著者はずっとずーっとその感覚を持って大人の頭で考えて唯一無二の感覚を磨いてきたんだな、と思った。
以下印象に残った話。
「エクストリーム物件」
「鼎」「凹」の文字の魅力的な間取り。「Q」「乙」の曲線に寄りかかって、ゆったり足を伸ばしてみたい。
→なんかわかる!!小学生くらいのときは文字そのものと距離が近くて、文字に対して好印象と悪印象あったよな〜と思い出した。
「羊羹」
夜が怖い。宇宙がダイレクトに感じられる。宇宙は何もないのではなく、まだ解明されていない物質で満たされている。それは羊羹のようなものかもしれず、夜はその羊羹が口や鼻や目からなだれこんでくる。
→夜からここまで感情と想像を広げられるものなのか。
「分岐点」
お店に忘れ物をとりに行った友達が帰ってこなかったので、おかしいなと思って帰ったら、友達の方は店から出たら著者がいなかったから帰ったという。そのときから世界線が分岐してしまったんじゃないか?

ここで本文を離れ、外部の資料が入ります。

Lemma guard_scope_again self s sc :
  guard_subscription_scope self sc = Ok tt → st_subscriptions s = st_subscriptions self →
  guard_subscription_scope s sc = Ok tt.
Proof.
  unfold guard_subscription_scope. intros H ->.
  by apply guard_bool_Ok in H as [-> _].
Qed.

Lemma pull_batch_again self batch p :
  prepare_pull_batch self batch = Ok p →
  prepare_pull_batch (prepared_state p) batch
    = Ok (mkPrepared (st_revision (prepared_state p)) (prepared_state p)).
Proof.
  intros H. pose proof H as H'. unfold prepare_pull_batch in H'.
  apply result_bind_Ok in H' as ([end_ commits] & Hv & H').
  apply result_bind_Ok in H' as ([] & Hg & _).
  destruct (prepared_pull _ _ _ _ _ Hv H) as ((_ & _ & _ & Hsub & _) & Hck & _).
  destruct (prepare_event_step self (EPull (Batch batch)) p H) as (next & Hstep & Has).
  destruct (prepared_advances _ _ _ _ Hstep Has) as (_ & _ & Hrs & Hsr & _).
  unfold prepare_pull_batch at 1.
  rewrite (validate_pull_batch_again _ _ _ _ _ Hv Hrs Hsr Hck). simpl.
  rewrite (guard_scope_again _ _ _ Hg Hsub). simpl.
  rewrite Hck, !decide_True by done. apply prepare_same. by eapply prepared_state_valid.
Qed.

Lemma cover_outcome_again same cp (r : ResolvedCommit V) :
  cover_outcome true cp (cover_outcome same cp r) = cover_outcome same cp r.
Proof.
  unfold cover_outcome at 2 3. destruct (outcome r) eqn:Ho;
    [|unfold cover_outcome; by rewrite Ho..].
  destruct (negb same || _) eqn:Hb; unfold cover_outcome; simpl; rewrite ?Ho; simpl.
  - by case_match.
  - apply orb_false_iff in Hb as [_ ->]. done.
Qed.

Lemma same_epoch_self s cp : st_checkpoint s = Some cp → same_epoch s cp = true.
Proof. unfold same_epoch. intros ->. by apply bool_decide_eq_true. Qed.

Lemma snapshot_guard_self s cp : st_checkpoint s = Some cp → snapshot_guard s cp = Ok tt.
Proof.
  unfold snapshot_guard. intros ->. rewrite !decide_False by (lia || tauto). done.
Qed.

Lemma snapshot_next_again self cp conf r :
  snapshot_next (set_revision (snapshot_next self cp conf) r) cp conf
  = set_revision (snapshot_next self cp conf) r.
Proof.
  set (s' := set_revision (snapshot_next self cp conf) r).
  unfold snapshot_next at 1. rewrite same_epoch_self by done.
  assert (cover_outcome true cp <$> st_outcomes s' = st_outcomes s') as ->.
  { change (st_outcomes s') with
      (cover_outcome (same_epoch self cp) cp <$> st_outcomes self).
    rewrite <-list_fmap_compose. apply list_fmap_ext. intros ? o _.
    apply cover_outcome_again. }
  by destruct self.
Qed.

Lemma prepare_snapshot_Ok self cp rs p :
  prepare_snapshot self cp rs = Ok p →
  ∃ conf ids, validate_scope self cp = Ok tt ∧
    guard_subscription_scope self (scope cp) = Ok tt ∧ snapshot_guard self cp = Ok tt ∧
    try_fold snapshot_step (∅, ∅) rs = Ok (conf, ids) ∧
    prepare self (snapshot_next self cp conf) = Ok p.
Proof.
  unfold prepare_snapshot. intros H. apply result_bind_Ok in H as ([] & ? & H).
  apply result_bind_Ok in H as ([] & ? & H). apply result_bind_Ok in H as ([] & ? & H).
  apply result_bind_Ok in H as ([conf ids] & ? & H). by exists conf, ids.
Qed.

Lemma snapshot_again self cp rs p :
  prepare_snapshot self cp rs = Ok p →
  prepare_snapshot (prepared_state p) cp rs
    = Ok (mkPrepared (st_revision (prepared_state p)) (prepared_state p)).
Proof.
  intros H. pose proof H as (conf & ids & Hs & Hg & _ & Hf & Hp)%prepare_snapshot_Ok.
  revert H. apply prepare_Ok in Hp as [Heq Hv|Hne Hle Hv]; intros H; simpl; [done|].
  unfold prepare_snapshot. change (validate_scope _ cp) with (validate_scope self cp).
  rewrite Hs; simpl. rewrite (guard_scope_again self _ _ Hg) by done; simpl.
  rewrite snapshot_guard_self by done; simpl. rewrite Hf; simpl.
  change (set_checkpoint _ _) with
    (snapshot_next (set_revision (snapshot_next self cp conf) (st_revision self + 1)%N) cp conf).
  rewrite snapshot_next_again. by rewrite prepare_same.
Qed.

(** Delivering the same authority data again changes nothing: after a batch, a
    reset or a bootstrap snapshot has been installed, preparing the same message
    again succeeds with the unchanged state at the unchanged revision. *)
Theorem authority_redelivery self ev p :
  prepare_event self ev = Ok p →
  (∃ response, ev = EPull response) ∨ (∃ cp rs, ev = EBootstrap cp rs) →
  prepare_event (prepared_state p) ev
    = Ok (mkPrepared (st_revision (prepared_state p)) (prepared_state p)).
Proof.
  intros H [[[batch|[reason cp rs]] ->]|(cp & rs & ->)]; simpl in *.
  - by apply pull_batch_again in H.
  - by apply snapshot_again in H.
  - unfold prepare_bootstrap_snapshot in *. apply guard_bool_Ok in H as [_ H].
    apply result_bind_Ok in H as ([] & Hc & H). rewrite same_epoch_self; simpl.
    + rewrite Hc. simpl. by apply snapshot_again in H.
    + apply prepare_snapshot_Ok in H as (conf & ids & _ & _ & _ & _ & Hp%prepare_fields).
      by destruct Hp as (_ & -> & _).
Qed.
End redelivery.
Lemma renamed_intro m (P : RecordId → Prop) x y :
  local_id m ≠ canonical_id m → P x → remap_record_id m x = y → renamed m P y.
Proof.
  intros Hne HP Hy. split; [subst; by apply remap_id_not_local|].
  destruct (remap_id_cases _ _ _ Hy) as [->| ->]; auto.
Qed.

Lemma op_contains_remap m (op : Operation V) y :
  local_id m ≠ canonical_id m → op_contains_id y (remap_operation m op) = true →
  renamed m (λ x, op_contains_id x op = true) y.
Proof.
  intros Hne H. destruct op as [k b v ref|k b]; simpl in *.
  - apply orb_true_iff in H as [H%bool_decide_eq_true|H%bool_decide_eq_true].
    + eapply renamed_intro; [done| |exact H]. simpl. by rewrite bool_decide_eq_true_2.
    + destruct ref as [ref|]; [|done]. injection H as H.
      eapply renamed_intro; [done| |exact H]. simpl.
      by rewrite (bool_decide_eq_true_2 (Some ref = Some ref)), orb_true_r.
  - apply bool_decide_eq_true in H. eapply renamed_intro; [done| |exact H].
    simpl. by apply bool_decide_eq_true_2.
Qed.

Lemma commit_contains_remap m (c : ClientCommit V) y :
  local_id m ≠ canonical_id m → commit_contains_id (remap_commit m c) y = true →
  renamed m (λ x, commit_contains_id c x = true) y.
Proof.
  unfold commit_contains_id. intros Hne H. simpl in H.
  apply existsb_true_elem in H as (op & (op' & -> & Hin)%list_elem_of_fmap & H).
  apply (op_contains_remap _ _ _ Hne) in H as [? [?|?]]; [|by split; auto].
  split; [done|]. left. apply existsb_true_elem. eauto.
Qed.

→決定的ではなくても、説明がつかないささないな不思議なことから世界の分岐は始まってるかもしれない…小さい頃はよくゲームの中のように自分の行動で世界線が変わると信じていたことを思い出した。そしてこれはある程度本当…
「夏」
夏にやりたいことを列挙。子供時代にしかできないようなこともあれば、これからできそうなこともある。
→エモくて印象に残った。
「ぬの力」
ヌテラという食べ物があり、口に入れた時の粘り気で上顎と舌がくっつく感じが見事に表現されている名前がすごい。これは「ぬ」の力ではないか。
→わたしは小学生の頃「ぬ」はなんか嫌いということにしていたけど、「ぬ」のなんともいえぬ力を感じ取っていたのかもしれない。